A ministerial panel, headed by Finance Minister Pranab Mukherjee, today reached a consensus to give the go-ahead to the draft mining Bill. “It is largely approved. One more sitting of GoM (Group of Ministers) remains after which it will go to the Cabinet. Whatever we have suggested has by and large been approved. We will work on it,” Mines Minister B. K. Handique told the media after the meet.

The ministry plans to introduce the Bill in the winter session of Parliament to replace the existing Mines and Mineral Development and Regulation Act (MMDR Act), 1957.

Senior officials present at the meeting said the Mines Ministry would work on the final draft and place it before the GoM soon. The new Bill had proposed that a fund - the District Mineral Foundation - would be created and the beneficiaries be paid out from it. The government was keen to have regulator for the mining industry almost on the line of regulators for the telecom industry.

At present, the government pays a one-time compensation to farmers whose lands are acquired. This is not only inadequate, but also leads to the loss of livelihood as the framers usually do not have the skills to work in the specialised industry while the measly compensation amount usually gets spent.

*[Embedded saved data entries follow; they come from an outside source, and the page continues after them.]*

Lemma search_lang (s : list byte) :
  forall r,
    regexp.search r s = true
    <-> exists pre p post, s = (pre ++ p ++ post)%list /\ lang r p.
Proof.
  induction s as [|c s IH]; intros r; cbn [regexp.search].
  - rewrite orb_false_r, matches_prefix_lang. split.
    + intros (p & q & Hpq & Hp). by exists [], p, q.
    + intros (pre & p & post & Hs & Hp). symmetry in Hs.
      apply app_eq_nil in Hs as [-> Hs]. apply app_eq_nil in Hs as [-> ->].
      by exists [], [].
  - rewrite orb_true_iff, matches_prefix_lang, IH. split.
    + intros [(p & q & Hpq & Hp) | (pre & p & post & -> & Hp)].
      * by exists [], p, q.
      * by exists (c :: pre), p, post.
    + intros (pre & p & post & Hs & Hp). destruct pre as [|c' pre].
      * left. by exists p, post.
      * injection Hs as <- ->. right. by exists pre, p, post.
Qed.

(** *** The shapes used by the validator *)

Lemma lang_chr (c : byte) (w : list byte) : lang (regexp.chr c) w <-> w = [c].
Proof.
  unfold regexp.chr. split.
  - inversion 1; subst. f_equal. by apply chr_true, in_range_true.
  - intros ->. constructor. lia.
Qed.

Lemma lang_lit_bytes (l w : list byte) :
  lang (fold_right (fun c r => regexp.mkCat (regexp.chr c) r) regexp.Eps l) w
  <-> w = l.
Proof.
  revert w. induction l as [|c l IH]; intros w; cbn [fold_right].
  - split; [apply lang_Eps_inv | intros ->; constructor].
  - rewrite lang_mkCat. split.
    + intros (u & v & -> & Hu & Hv)%lang_Cat_inv.
      apply lang_chr in Hu. apply IH in Hv. by subst.
    + intros ->. apply (lang_Cat _ _ [c] l); [by apply lang_chr | by apply IH].
Qed.

Lemma lang_lit (s : string) (w : list byte) :
  lang (regexp.lit s) w <-> w = list_byte_of_string s.
Proof. apply lang_lit_bytes. Qed.

Lemma lang_digit (w : list byte) :
  lang regexp.digit w <-> exists c, w = [c] /\ strconv.is_digit c = true.
Proof.
  unfold regexp.digit, strconv.is_digit. split.
  - inversion 1; subst. eexists. split; [done|]. by apply in_range_true.
  - intros (c & -> & Hc). constructor. by apply in_range_true.
Qed.

Lemma lang_star_digit (w : list byte) :
  lang (regexp.Star regexp.digit) w
  <-> Forall (fun c => strconv.is_digit c = true) w.
Proof.
  split.
  - remember (regexp.Star regexp.digit) as sr eqn:Hsr. intros H.
    induction H as [| | | | | |r' u v Hu _ Hv IHv]; try discriminate; [constructor|].
    injection Hsr as ->. apply lang_digit in Hu as (c & -> & Hc).
    cbn [app]. apply Forall_cons. split; [done|]. by apply IHv.
  - induction 1 as [|c w Hc _ IH]; [constructor|].
    apply (lang_Star_cons _ [c] w); [|done]. apply lang_digit. by exists c.
Qed.

Lemma lang_plus_digit (w : list byte) :
  lang (regexp.plus regexp.digit) w
  <-> w <> [] /\ Forall (fun c => strconv.is_digit c = true) w.
Proof.
  unfold regexp.plus. split.
  - intros (u & v & -> & Hu & Hv)%lang_Cat_inv.
    apply lang_digit in Hu as (c & -> & Hc). apply lang_star_digit in Hv.
    split; [done|]. cbn [app]. by apply Forall_cons.
  - intros [Hne Hw]. destruct w as [|c w]; [done|].
    apply Forall_cons in Hw as [Hc Hw].
    apply (lang_Cat _ _ [c] w); [apply lang_digit; by exists c|].
    by apply lang_star_digit.
Qed.

Section Agents.
Context {L : GoLib}.

(** The words of [<name>/\d+\.\d+]. *)
Lemma lang_product_version (name : string) (w : list byte) :
  lang (regexp.body (fingerprint.product_version name)) w
  <-> exists ds1 ds2,
        w = (list_byte_of_string name ++ ds1 ++ "."%byte :: ds2)%list
        /\ ds1 <> [] /\ Forall (fun c => strconv.is_digit c = true) ds1
        /\ ds2 <> [] /\ Forall (fun c => strconv.is_digit c = true) ds2.
Proof.
  unfold fingerprint.product_version, regexp.body. split.
  - intros (u & v & -> & Hu & Hv)%lang_Cat_inv.
    apply lang_lit in Hu as ->.
    apply lang_Cat_inv in Hv as (d1 & v' & -> & Hd1 & Hv').
    apply lang_Cat_inv in Hv' as (dot & d2 & -> & Hdot & Hd2).
    apply lang_chr in Hdot as ->.
    apply lang_plus_digit in Hd1 as [? ?]. apply lang_plus_digit in Hd2 as [? ?].
    by exists d1, d2.
  - intros (ds1 & ds2 & -> & Hn1 & Hd1 & Hn2 & Hd2).
    constructor; [by apply lang_lit|].
    constructor; [by apply lang_plus_digit|].
    apply (lang_Cat _ _ ["."%byte] ds2); [by apply lang_chr|].
    by apply lang_plus_digit.
Qed.

(** X15. [validateUserAgent] accepts exactly the strings of 10 to 1000
    bytes that contain one of the five product names followed by one or
    more digits, a dot and one or more digits. *)
Theorem validateUserAgent_ok_iff (v : fingerprint.Validator) (userAgent : string) :
  fingerprint.validateUserAgent v userAgent = Ok tt
  <-> (10 <= len userAgent <= 1000)%Z
      /\ exists name pre ds1 ds2 post,
           In name ["Mozilla/"; "Chrome/"; "Safari/"; "Firefox/"; "Edge/"]
           /\ list_byte_of_string userAgent
              = (pre ++ (list_byte_of_string name ++ ds1 ++ "."%byte :: ds2)
                   ++ post)%list
           /\ ds1 <> [] /\ Forall (fun c => strconv.is_digit c = true) ds1
           /\ ds2 <> [] /\ Forall (fun c => strconv.is_digit c = true) ds2.
Proof.
  unfold fingerprint.validateUserAgent. cbv zeta.
  destruct (Z.ltb_spec (len userAgent) 10) as [Hlo|Hlo]; cbn [orb].
  { split; [done|lia]. }
  destruct (Z.ltb_spec 1000 (len userAgent)) as [Hhi|Hhi].
  { split; [done|lia]. }
  destruct (existsb _ _) eqn:Hex.
  - split; [intros _|done]. split; [lia|].
    apply existsb_exists in Hex as (p & Hp & Hm).
    assert (Hname : exists name,
               In name ["Mozilla/"; "Chrome/"; "Safari/"; "Firefox/"; "Edge/"]
               /\ p = fingerprint.product_version name).
    { cbn [In] in Hp.
      destruct Hp as [<-|[<-|[<-|[<-|[<-|[]]]]]]; eexists; (split; [|done]);
        cbn [In]; tauto. }
    destruct Hname as (name & Hin & ->).
    unfold regexp.MatchString in Hm.
    change (regexp.anchored (fingerprint.product_version name)) with false in Hm.
    cbv iota in Hm.
    apply search_lang in Hm as (pre & w & post & Hs & Hw).
    apply lang_product_version in Hw as (ds1 & ds2 & -> & H1 & H2 & H3 & H4).
    by exists name, pre, ds1, ds2, post.
  - split; [done|].
    intros (_ & name & pre & ds1 & ds2 & post & Hin & Hs & H1 & H2 & H3 & H4).
    assert (Ht : existsb (fun pattern => regexp.MatchString pattern userAgent)
                   [fingerprint.product_version "Mozilla/";
                    fingerprint.product_version "Chrome/";
                    fingerprint.product_version "Safari/";
                    fingerprint.product_version "Firefox/";
                    fingerprint.product_version "Edge/"] = true).
    { apply existsb_exists. exists (fingerprint.product_version name). split.
      - cbn [In] in *. destruct Hin as [<-|[<-|[<-|[<-|[<-|[]]]]]]; tauto.
      - unfold regexp.MatchString.
        change (regexp.anchored (fingerprint.product_version name)) with false.
        cbv iota. apply search_lang.
        exists pre, (list_byte_of_string name ++ ds1 ++ "."%byte :: ds2)%list, post.
        split; [done|]. apply lang_product_version. by exists ds1, ds2. }
    congruence.
Qed.

Lemma has_prefix_bytes_spec (p s : list byte) :
  strings.has_prefix_bytes p s = true <-> exists post, s = (p ++ post)%list.
Proof.
  revert s. induction p as [|a p IH]; intros s; cbn [strings.has_prefix_bytes].
  - split; [intros _; by exists s | done].
  - destruct s as [|b s].
    + split; [done|]. by intros (post & ?).
    + rewrite andb_true_iff, IH. split.
      * intros [Hab (post & ->)]. apply Byte.byte_dec_bl in Hab as ->. by exists post.
      * intros (post & [= -> ->]). split; [by apply Byte.byte_dec_lb | by exists post].
Qed.

Lemma contains_bytes_spec (s sub : list byte) :
  strings.contains_bytes s sub = true
  <-> exists pre post, s = (pre ++ sub ++ post)%list.
Proof.
  induction s as [|c s IH]; cbn [strings.contains_bytes].
  - rewrite orb_false_r, has_prefix_bytes_spec. split.
    + intros (post & ->). by exists [], post.
    + intros (pre & post & Hs). symmetry in Hs.
      apply app_eq_nil in Hs as [-> Hs]. by exists post.
  - rewrite orb_true_iff, has_prefix_bytes_spec, IH. split.
    + intros [(post & ->) | (pre & post & ->)].
      * by exists [], post.
      * by exists (c :: pre), post.
    + intros (pre & post & Hs). destruct pre as [|c' pre].
      * left. by exists post.
      * injection Hs as <- ->. right. by exists pre, post.
Qed.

The government proposes that in case of a mine being non-functional or in losses, the firms should compensate the people affected by land acquisition, by paying them amount equal to the royalty given to state governments. Royalty paid by mining companies to state governments runs into hundreds of crores of rupees. The new Bill seeks to expedite the grant of mineral concessions in a transparent manner and attracting big investments in the sector.

Panel recommends...

n Firms to share up to 26 pc of profits with local people whose land is acquired or whose lives are affected by mining projects.

n A fund — the District Mineral Foundation — to be created for beneficiaries.

n In case the mine is non-functional, firms to compensate the people affected by land acquisition.